D. E. Bentley acquired only a common school training. He learned farming from his father and started in life as such himself. At the age of fifteen years he, by day’s work, earned the money to buy a couple of calves and when they grew up into an ox team he traded them to his father for his time. For about six years he worked as a farm hand for wages and then rented land and began farming as extensively as his limited accumulations would permit. He started west in 1874 and stopped in Pike county, Illinois, where his first earnest efforts may be said to have been made and where, as the head of a family, his life work really began. He married July 4, 1876, and took his wife to a rented farm. Their combined labor and sensible economy put them in possession of a sum sufficient to establish them fairly comfortably in their new place in Texas and it was to escape the severe winters of the north and to acquire the cheap and fertile land of the Wichita country that induced their removal south.

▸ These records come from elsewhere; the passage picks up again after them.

Lemma write_ops_Ok ops builder limit out :
  write_ops ops builder limit = Ok out ->
  out = builder ++ concat (render_op <$> ops) /\ (ops <> [] -> len out <= limit).
Proof.
  revert builder; induction ops as [|op ops IH]; intros builder Hw; cbn [write_ops] in Hw.
  - simplify_eq. cbn. by rewrite app_nil_r.
  - inv_ok. bool_props. apply IH in Hw as [-> Hl]. cbn [fmap list_fmap concat].
    rewrite <- app_assoc. split; [done|]. intros _. destruct ops as [|o ops]; [|by rewrite <- app_assoc in Hl; apply Hl].
    cbn. by rewrite app_nil_r.
Qed.

Lemma write_hunks_Ok hs ops pos k builder limit out :
  write_hunks hs ops pos k builder limit = Ok out -> 0 <= k -> hunks_ordered k (len ops) hs ->
  len builder <= limit ->
  out = builder ++ concat (render_patch <$> patch_of hs ops pos k) /\ len out <= limit.
Proof.
  revert pos k builder. induction hs as [|h hs IH]; intros pos k builder Hw Hk Hord Hb; cbn [write_hunks] in Hw.
  - simplify_eq. cbn. by rewrite app_nil_r.
  - destruct Hord as (H1 & H2 & H3 & Hord). cbn [patch_of].
    set (body := slice (Z.to_nat (hunk_start h)) (Z.to_nat (hunk_end h)) ops) in *.
    destruct (hunkCounts body) as [oc nc]. inv_ok.
    match goal with E : write_ops _ _ _ = Ok _ |- _ => apply write_ops_Ok in E as [-> Hlen] end.
    apply IH in Hw as [-> Hout]; [| lia| |].
    + split; [|done]. cbn [fmap list_fmap concat]. by rewrite render_patch_mk, <- !app_assoc.
    + destruct hs as [|g hs]; [done|]. cbn in Hord |- *. intuition lia.
    + apply Hlen. intros Hnil. apply (f_equal length) in Hnil. unfold body in Hnil.
      unfold len in *. rewrite slice_length in Hnil by lia. cbn in Hnil. lia.
Qed.
Fixpoint events (dir : node) (current : gostring) (depth : Z) (inherited : list ignoreRule) : list event :=
  match dir with
  | Dir readable entries =>
      if negb readable then [Failure ErrPermission]
      else
        match read_gitignore den entries current inherited with
        | Err e => [Failure e]
        | Ok active =>
            flat_map (fun e : gostring * node =>
              let '(name, n) := e in
              let p := child_path current name in
              if denied_name den name || not_a_file n || ignoredByRules active p (is_dir n) then []
              else if maxDepth <? depth + 1 then [Failure errTraversalDepthLimit]
              else if is_dir n then events n p (depth + 1) active
              else [Visit p]) entries
        end
  | _ => [Failure ErrIO]
  end.

(** The files the walk reaches, declaratively: every component of the path is
    neither denied nor ignored by the rules in force where it lies, no component is
    a link, and the file lies at most [maxDepth] levels down. *)
Inductive selected : node -> gostring -> Z -> list ignoreRule -> gostring -> Prop :=
  | selected_file entries current depth inherited active name content links :
      read_gitignore den entries current inherited = Ok active ->
      (name, File content links) ∈ entries -> denied_name den name = false ->
      ignoredByRules active (child_path current name) false = false -> depth + 1 <= maxDepth ->
      selected (Dir true entries) current depth inherited (child_path current name)
  | selected_below entries current depth inherited active name readable below p :
      read_gitignore den entries current inherited = Ok active ->
      (name, Dir readable below) ∈ entries -> denied_name den name = false ->
      ignoredByRules active (child_path current name) true = false -> depth + 1 <= maxDepth ->
      selected (Dir readable below) (child_path current name) (depth + 1) active p ->
      selected (Dir true entries) current depth inherited p.

Lemma elem_of_flat_map {A B} (f : A -> list B) l y : y ∈ flat_map f l <-> exists x, x ∈ l /\ y ∈ f x.
Proof.
  induction l as [|x l IH]; cbn; [split; [by intros ?%elem_of_nil|by intros (? & ?%elem_of_nil & _)]|].
  rewrite elem_of_app, IH. setoid_rewrite elem_of_cons. naive_solver.
Qed.
(* ===== verification/Lifecycle.v ===== *)
(** * Admission, sessions and revocation of a gateway server
    ([internal/gateway/lifecycle.go], and the control flow of [gateway.go])

    Handlers run concurrently. [Server] is the shared state, changed by the functions
    that hold a mutex; [system] adds where each handler is, and [step] lets any of
    them go on, so a list of [step_event]s is one interleaving. *)
From S2P Require Import Prelude GoStrings Sessions.
#[local] Open Scope Z_scope.

(** ** The server *)

Record activeRequestKey := mkKey {
  AuthPrincipal : gostring; BridgeID : gostring; SessionID : gostring; ClientRequestID : gostring
}.

#[export] Instance activeRequestKey_eq_dec : EqDecision activeRequestKey.
Proof. solve_decision. Defined.

#[export] Instance activeRequestKey_countable : Countable activeRequestKey.
Proof.
  apply (inj_countable' (fun k => (AuthPrincipal k, BridgeID k, SessionID k, ClientRequestID k))
    (fun p => mkKey p.1.1.1 p.1.1.2 p.1.2 p.2)).
  by intros [].
Defined.

(** A context with its cancel function: that of an admitted request, and the one
    derived from it for a tool call. *)
Inductive ctx := Request (n : Z) | Call (n : Z).

#[export] Instance ctx_eq_dec : EqDecision ctx.
Proof. solve_decision. Defined.

#[export] Instance ctx_countable : Countable ctx.
Proof.
  apply (inj_countable' (fun c => match c with Request n => inl n | Call n => inr n end)
    (fun s => match s with inl n => Request n | inr n => Call n end)).
  by intros [].
Defined.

Mrs. Bentley was, prior to her marriage, Miss Eliza Temple. Her parents were James and Sarah (Hawker) Temple,people of English birth, the former of Lincolnshire and the latter of Devonshire. The father was born March 3, 1813, and died May 8, 1875, while the mother’s birth occurred August 19, 1822, and her death October 27, 1886. They came to the United States about 1832. Their children were: Mary R., widow of Stephen Evans, of Griggsville, Illinois; Elizabeth, of Bellplain, Kansas; Mrs. William R. Wallace; Mrs. Bentley, and George F. Temple, of Abilene, Texas. Mrs. Bentley was educated in the Griggsville high school and taught four terms of country school while she was yet Eliza Temple. She is a lady of bright, active and alert mind and has shown her belief in the efficacy and power of education over ignorance by making personal sacrifices and enduring personal hardships for the sake of providing her children with an advanced education.

Mr. and Mrs. Bentley have nine children, namely: Charles, born June 8, 1877, resides near Chattanooga, Oklahoma; Margaret, born December 5, 1878, is the wife of Martin Stubbs, in charge of the government’s weather observations at Galveston, Texas. Mrs. Stubbs took a four-year course in Fort Worth University, where she met her future husband, one of the faculty of the institution. His duties have been so distributed as to give Mrs. Stubbs an opportunity for travel and she has visited the West Indies—San Domingo and Cuba—and talks most interestingly of life and conditions there. She and Mr. Stubbs were married June 5, 1902. Hattie, born December 7, 1880, was educated also at Fort Worth, and taught in the schools of her home vicinity. She was married August 22, 1905, to T. M. Runnells, of Illinois. She is now living in Oklahoma and expects Lawton to be her home. Her husband is a bright young man of good education and had been bookkeeper for a Chicago firm, until failing health compelled him to go south. He is now in connection with a lumber firm. Harvey, born October 31, 1882, is an invaluable assistant at the family home; George, born March 21, 1888; Mary, born February 21, 1891; John, born May 14, 1893; Lloyd, born November 17, 1897, are all members of the family circle.

The family of Mr. Bentley hold allegiance to the Methodist church. The parents have taught their children the lessons of the bible where right living and right action are set forth as cardinal principles of an upright life. They have strong faith in the lief to come and do the Master’s will by fearing God and keeping His commandments.